**ASSIGNED TASK**
Would you please return the lines of the entries below starting at the line that has "(** ** More on [add_entry] *)" and ending at the line that has "by right). reflexivity.", both included, exactly as they are?

---- INPUT RECORDS

Lemma displayed_percent_witness :
  exists ma mb,
    monitor_trace (temp_dir one_chunk) 1
      [poll_of demo_split_fs false;
       poll_of (p_fs (pool_run disk_full_pool (replicate 11 1))) false;
       poll_of (p_fs (pool_run disk_full_pool (replicate 2 1))) false] !! 1%nat = Some ma
    /\ monitor_trace (temp_dir one_chunk) 1
         [poll_of demo_split_fs false;
          poll_of (p_fs (pool_run disk_full_pool (replicate 11 1))) false;
          poll_of (p_fs (pool_run disk_full_pool (replicate 2 1))) false] !! 3%nat = Some mb
    /\ displayed ma 1 <= displayed mb 1.
Proof.
  destruct (displayed_percent (temp_dir one_chunk) 1
              [poll_of demo_split_fs false;
               poll_of (p_fs (pool_run disk_full_pool (replicate 11 1))) false;
               poll_of (p_fs (pool_run disk_full_pool (replicate 2 1))) false] 1) as [H _].
  - lia.
  - eexists _, _. split; [vm_compute; reflexivity|]. split; [vm_compute; reflexivity|].
    eapply (H 1%nat 3%nat); [lia | vm_compute; reflexivity | vm_compute; reflexivity].
Defined.

(** C6 as stated fails: the bar of a chunk is at 100 as soon as the record
    says [transcribed] (or the last [transcribing] update), whether or not
    the worker ever reports [complete].  Here the disk is full when the
    fragment is written: the worker returns a failure and no record with
    status [complete] is ever written, under any schedule. *)
Lemma full_bar_without_complete :
  (exists m,
     last (monitor_trace (temp_dir one_chunk) 1
             [poll_of (p_fs (pool_run disk_full_pool (replicate 16 1))) false])
     = Some m /\ displayed m 1 = 100)
  /\ json_load (p_fs (pool_run disk_full_pool (replicate 16 1)))
       (progress_file (temp_dir one_chunk) 1)
     = Ok (progress_data 1 1 1 100 "transcribed")
  /\ (exists msg, arrivals (p_log (pool_run disk_full_pool (replicate 19 1)))
                  = [(1, false, Some msg)])
  /\ forall sched,
       ¬ complete_in (temp_dir one_chunk) (poll_of (p_fs (pool_run disk_full_pool sched)) true) 1.
Proof.
  split; [|split; [|split]].
  - eexists. split; [vm_compute; reflexivity|]. vm_compute. reflexivity.
  - vm_compute. reflexivity.
  - eexists. vm_compute. reflexivity.
  - intros sched.
    destruct (single_worker_run disk_full_pool sched) as [n ->]; [done|].
    assert (Hlate : forall n', pool_run disk_full_pool (replicate (19 + n') 1)
                               = pool_run disk_full_pool (replicate 19 1)).
    { intros n'. rewrite replicate_add, pool_run_app. apply finished_pool_stays.
      vm_compute. reflexivity. }
    assert (Hn : exists k, (k <= 19)%nat
                 /\ pool_run disk_full_pool (replicate n 1)
                    = pool_run disk_full_pool (replicate k 1)).
    { destruct (decide (n <= 19)%nat); [by exists n|].
      exists 19%nat. split; [done|]. replace n with (19 + (n - 19))%nat by lia. apply Hlate. }
    destruct Hn as (k & Hk & ->). intros (d & Hd & Hs). revert Hd Hs.
    do 20 (destruct k as [|k]; [vm_compute; intros [= <-]; discriminate || (intros; discriminate) |]).
    lia.
Qed.
(** X2. The first record of a page whose position is not in the position
    table makes the conversion of the page raise [KeyError] with that
    position; the records after it are not looked at. *)
Theorem page_with_unknown_position_raises
    (before : list RawArrest) (arrest : RawArrest) (after : list RawArrest) :
  Forall (fun arrest => is_Some (position_types !! r_Position arrest)) before ->
  position_types !! r_Position arrest = None ->
  arrests_of_page (before ++ arrest :: after) = Raise (KeyError (r_Position arrest)).
Proof.
  intros Hbefore Hnone. induction Hbefore as [|x l [pt Hpt] _ IH].
  - cbn [app arrests_of_page]. unfold arrest_of_raw. by rewrite Hnone.
  - cbn [app arrests_of_page]. rewrite IH.
    unfold arrest_of_raw. by rewrite Hpt.
Qed.

(** ** Fetching *)

Lemma num_pages_of_bounds (total_results : Z) :
  20 * (num_pages_of total_results - 1) < total_results <= 20 * num_pages_of total_results.
Proof.
  unfold num_pages_of.
  pose proof (Z.div_mod total_results 20 ltac:(lia)) as Hdm.
  pose proof (Z.mod_pos_bound total_results 20 ltac:(lia)) as Hb.
  destruct (Z.ltb_spec 0 (total_results mod 20)); lia.
Qed.

(** X3. When a team has more than 20 results, the number of pages asked for
    is the least number of pages of 20 that hold them all, and at least 2. *)
Theorem num_pages_is_least_cover (total_results : Z) :
  20 < total_results ->
  2 <= num_pages_of total_results
  /\ total_results <= 20 * num_pages_of total_results
  /\ (forall n, total_results <= 20 * n -> num_pages_of total_results <= n).
Proof.
  intros Hgt. pose proof (num_pages_of_bounds total_results) as [Hlo Hhi].
  repeat split; [lia | lia | intros n Hn; lia].
Qed.

Lemma for_each_ok {A B} (f : A -> Fetch (list B)) (sent : A -> list request)
    (got : A -> list B) (l : list A) :
  (forall a, a ∈ l -> forall log, f a log = (log ++ sent a, Ok (got a))) ->
  forall acc log,
    for_each f l acc log = (log ++ List.concat (map sent l), Ok (acc ++ List.concat (map got l))).
Proof.
  induction l as [|a l IH]; intros Hf acc log.
  - cbn. by rewrite !app_nil_r.
  - cbn [for_each map List.concat]. unfold bind.
    rewrite (Hf a) by (apply elem_of_cons; by left).
    rewrite IH by (intros b Hb; apply Hf, elem_of_cons; by right).
    by rewrite !app_assoc.
Qed.

Lemma for_each_raise {A B} (f : A -> Fetch (list B)) (sent : A -> list request)
    (got : A -> list B) (before : list A) (a : A) (after : list A)
    (sent_a : list request) (e : exn) :
  (forall b, b ∈ before -> forall log, f b log = (log ++ sent b, Ok (got b))) ->
  (forall log, f a log = (log ++ sent_a, Raise e)) ->
  forall acc log,
    for_each f (before ++ a :: after) acc log
    = (log ++ List.concat (map sent before) ++ sent_a, Raise e).
Proof.
  induction before as [|b before IH]; intros Hf Ha acc log.
  - cbn [app for_each map List.concat]. unfold bind. by rewrite Ha.
  - cbn [app for_each map List.concat]. unfold bind.
    rewrite (Hf b) by (apply elem_of_cons; by left).
    rewrite IH by (first [exact Ha | intros c Hc; apply Hf, elem_of_cons; by right]).
    by rewrite !app_assoc.
Qed.

Section FetchFacts.

Variable web : Web.

Lemma fetch_page_ok security team page res_json arrests log :
  fetch_table web security team page = Ok res_json ->
  arrests_of_page (Result res_json) = Ok arrests ->
  fetch_page web security team page log
  = (log ++ [PostFetchTable security team page], Ok (arrests, totalResults res_json)).
Proof.
  intros Hpost Hconv. unfold fetch_page, bind, send, lift, ret.
  by rewrite Hpost, Hconv.
Qed.

End FetchFacts.

Lemma concat_singletons {A B} (q : A -> B) (l : list A) :
  List.concat (map (fun a => [q a]) l) = map q l.
Proof. induction l as [|a l IH]; cbn; [reflexivity | by rewrite IH]. Qed.

(** X4. When every page of a team is answered and converts, [fetch_team]
    asks for page 1 and then, if page 1 reports more than 20 results, for
    pages 2 up to the number of pages that holds them all, in that order and
    nothing else; the arrests come back in page order. *)
Theorem team_pages_are_fetched_in_order (web : Web) (security team : string)
    (pages : Z -> Page) (arrests : Z -> list ArrestRecord) (log : list request) :
  (forall page, 1 <= page -> fetch_table web security team page = Ok (pages page)) ->
  (forall page, 1 <= page -> arrests_of_page (Result (pages page)) = Ok (arrests page)) ->
  let n := pages_asked (totalResults (pages 1)) in
  1 <= n
  /\ fetch_team web security team log
     = (log ++ map (PostFetchTable security team) (seqZ 1 n),
        Ok (List.concat (map arrests (seqZ 1 n)))).
Proof.
  intros Hpost Hconv n. unfold fetch_team, bind.
  rewrite (fetch_page_ok web security team 1 (pages 1) (arrests 1) log)
    by (first [apply Hpost | apply Hconv]; lia).
  subst n. unfold pages_asked.
  destruct (Z.ltb_spec 20 (totalResults (pages 1))) as [Hgt|Hle].
  - pose proof (num_pages_of_bounds (totalResults (pages 1))) as [Hlo Hhi].
    assert (Hn : 2 <= num_pages_of (totalResults (pages 1))) by lia.
    split; [lia|].
    rewrite (for_each_ok _ (fun page => [PostFetchTable security team page]) arrests).
    + rewrite concat_singletons.
      rewrite (seqZ_cons 1 (num_pages_of (totalResults (pages 1)))) by lia.
      cbn [map List.concat]. rewrite <- !app_assoc. reflexivity.
    + intros page Hpage log'. apply elem_of_seqZ in Hpage. unfold bind.
      rewrite (fetch_page_ok web security team page (pages page) (arrests page) log')
        by (first [apply Hpost | apply Hconv]; lia).
      reflexivity.
  - split; [lia|]. unfold ret. change (seqZ 1 1) with [1].
    cbn [map List.concat]. by rewrite app_nil_r.
Qed.

(** X5. The teams are fetched one after the other, and the first team whose
    fetch raises ends the whole fetch with that exception: the teams after
    it are not asked for, and the arrests already fetched are not
    returned. *)
Theorem fetch_stops_at_first_failing_team (web : Web) (security : string)
    (before : list string) (team : string) (after : list string)
    (sent : string -> list request) (got : string -> list ArrestRecord)
    (sent_last : list request) (e : exn) (log : list request) :
  ajax_nonce_of_page web = Ok security ->
  (forall t, t ∈ before ->
     forall log', fetch_team web security t log' = (log' ++ sent t, Ok (got t))) ->
  (forall log', fetch_team web security team log' = (log' ++ sent_last, Raise e)) ->
  fetch_all_arrests (before ++ team :: after) web log
  = (log ++ [GetArrestsPage] ++ List.concat (map sent before) ++ sent_last, Raise e).
Proof.
  intros Hnonce Hbefore Hteam. unfold fetch_all_arrests, bind, send. rewrite Hnonce.
  rewrite (for_each_raise (fetch_team web security) sent got before team after
             sent_last e Hbefore Hteam).
  by rewrite <- !app_assoc.
Qed.

(** ** More on [add_entry] *)

Section MoreAggregatorFacts.

Context {so : SetOrder}.

Lemma loop_unique team_abbr category l : forall st t,
  unique_crime_categories_for_output (fst (loop team_abbr st t l)) !! category =
  if decide (category ∈ map category_of l)
  then Some (offense_points_of (crime_rankings st) category)
  else unique_crime_categories_for_output st !! category.
Proof.
  induction l as [|a l IH]; intros st t.
  - cbn [map]. rewrite decide_False by apply not_elem_of_nil. reflexivity.
  - rewrite loop_cons, IH, add_arrest_fst.
    cbn [crime_rankings unique_crime_categories_for_output map].
    destruct (decide (category ∈ map category_of l)) as [Hin|Hnin].
    + rewrite decide_True by (apply elem_of_cons; by right). reflexivity.
    + destruct (decide (category_of a = category)) as [<-|Hne].
      * rewrite decide_True by (apply elem_of_cons; by left).
        rewrite lookup_insert_eq. unfold offense_points_of.
        by destruct (crime_rankings st !! category_of a).
      * rewrite decide_False
          by (intros [?|?]%elem_of_cons; [congruence | contradiction]).
        by rewrite lookup_insert_ne.
Qed.

Lemma loop_raw team_abbr name l : forall st t,
  raw_bad_boy_data (fst (loop team_abbr st t l)) !! name =
  match last_arrest_of name l with
  | Some b => Some b
  | None => raw_bad_boy_data st !! name
  end.
Proof.
  induction l as [|a l IH]; intros st t; [reflexivity|].
  rewrite loop_cons, IH, last_arrest_of_cons, add_arrest_fst.
  cbn [raw_bad_boy_data].
  destruct (last_arrest_of name l); [reflexivity|].
  destruct (decide (a_name a = name)) as [<-|Hne].
  - by rewrite lookup_insert_eq.
  - by rewrite lookup_insert_ne.
Qed.

Lemma loop_players team_abbr name l : forall st t,
  players (snd (loop team_abbr st t l)) !! name =
  match last_arrest_of name (defensive l) with
  | Some b => Some (single_offense_entry (crime_rankings st) team_abbr b)
  | None => players t !! name
  end.
Proof.
  induction l as [|a l IH]; intros st t; [reflexivity|].
  rewrite loop_cons, IH, defensive_cons, add_arrest_fst. cbn [crime_rankings].
  destruct (decide (a_position_type a = "D")) as [Hd|Hd].
  - rewrite last_arrest_of_cons, add_arrest_snd_defense by done. cbn [players].
    destruct (last_arrest_of name (defensive l)); [reflexivity|].
    destruct (decide (a_name a = name)) as [<-|Hne].
    + by rewrite lookup_insert_eq.
    + by rewrite lookup_insert_ne.
  - by rewrite add_arrest_snd_other.
Qed.

Lemma loop_frame team_abbr l : forall st t,
  let st' := fst (loop team_abbr st t l) in
  save_data st' = save_data st /\ offline st' = offline st /\ refresh st' = refresh st
  /\ crime_rankings st' = crime_rankings st
  /\ raw_bad_boy_data_file_path st' = raw_bad_boy_data_file_path st
  /\ bad_boy_data_file_path st' = bad_boy_data_file_path st.
Proof.
  induction l as [|a l IH]; intros st t; [by repeat split|].
  cbv zeta. rewrite loop_cons.
  destruct (IH (fst (add_arrest team_abbr (st, t) a))
               (snd (add_arrest team_abbr (st, t) a))) as (H1 & H2 & H3 & H4 & H5 & H6).
  rewrite H1, H2, H3, H4, H5, H6, add_arrest_fst. by repeat split.
Qed.

Lemma last_arrest_of_None name l :
  name ∉ map a_name l -> last_arrest_of name l = None.
Proof.
  intros Hnin. destruct (last_arrest_of name l) as [b|] eqn:E; [|reflexivity].
  exfalso. apply Hnin. unfold last_arrest_of in E.
  apply last_Some_elem_of, list_elem_of_filter in E as [<- Hb].
  apply list_elem_of_In, in_map, list_elem_of_In. exact Hb.
Qed.

End MoreAggregatorFacts.

Lemma max_Z_nonneg (l : list Z) : 0 <= max_Z l.
Proof. unfold max_Z. induction l as [|x l IH]; cbn [foldr]; lia. Qed.

Lemma foldr_max_le (w : Z) (l : list Z) :
  Forall (fun x => x <= w) l -> foldr Z.max w l = w.
Proof. induction 1 as [|x l Hx _ IH]; cbn [foldr]; lia. Qed.
(** X11, witness: the square, then the shape that begins with a curve,
    then the shape without path data. *)
Lemma conversion_fails_fast_witness :
  svgToGeoJson stroke_browser no_numeral 1 ten mixed 5 [] = Throws TypeError.
Proof.
  apply (conversion_fails_fast stroke_browser no_numeral 1 ten mixed 5 []
           [rect] [blank] broken (CurveTo 0 0 10 0 10 0) []);
    [reflexivity | | reflexivity | reflexivity].
  constructor; [|constructor]. eexists. reflexivity.
Defined.

(** X12, witness: two subpaths, each closed by a [Z]; the second [Z] goes
    to the first point of the first subpath. *)
Lemma ring_follows_the_path_witness :
  let mX := mapX ten (Finite 100%Q) in
  let mY := mapY ten (Finite 100%Q) in
  ∃ feature,
    convert stroke_browser 0 mX mY 5 [] rings = Returns feature
    ∧ length (positions (geometry feature)) = 6%nat
    ∧ positions (geometry feature) !! 5%nat
      = Some (mapped mX mY (Some 0%Q, Some 0%Q))
    ∧ positions (geometry feature) !! 5%nat
      = head (positions (geometry feature)).
Proof.
  intros mX mY. eexists. split; [reflexivity|].
  pose proof (ring_follows_the_path stroke_browser 0 mX mY 5 [] rings
                two_rings _ eq_refl eq_refl) as [Hlen Hat].
  split; [exact Hlen|].
  destruct (Hat 5%nat ClosePath eq_refl) as [Hpos Hz].
  split; [exact Hpos | exact (Hz eq_refl)].
Defined.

--------

**WRITTEN RESPONSE**
(** ** More on [add_entry] *)

Section MoreAggregatorFacts.

Context {so : SetOrder}.

Lemma loop_unique team_abbr category l : forall st t,
  unique_crime_categories_for_output (fst (loop team_abbr st t l)) !! category =
  if decide (category ∈ map category_of l)
  then Some (offense_points_of (crime_rankings st) category)
  else unique_crime_categories_for_output st !! category.
Proof.
  induction l as [|a l IH]; intros st t.
  - cbn [map]. rewrite decide_False by apply not_elem_of_nil. reflexivity.
  - rewrite loop_cons, IH, add_arrest_fst.
    cbn [crime_rankings unique_crime_categories_for_output map].
    destruct (decide (category ∈ map category_of l)) as [Hin|Hnin].
    + rewrite decide_True by (apply elem_of_cons; by right). reflexivity.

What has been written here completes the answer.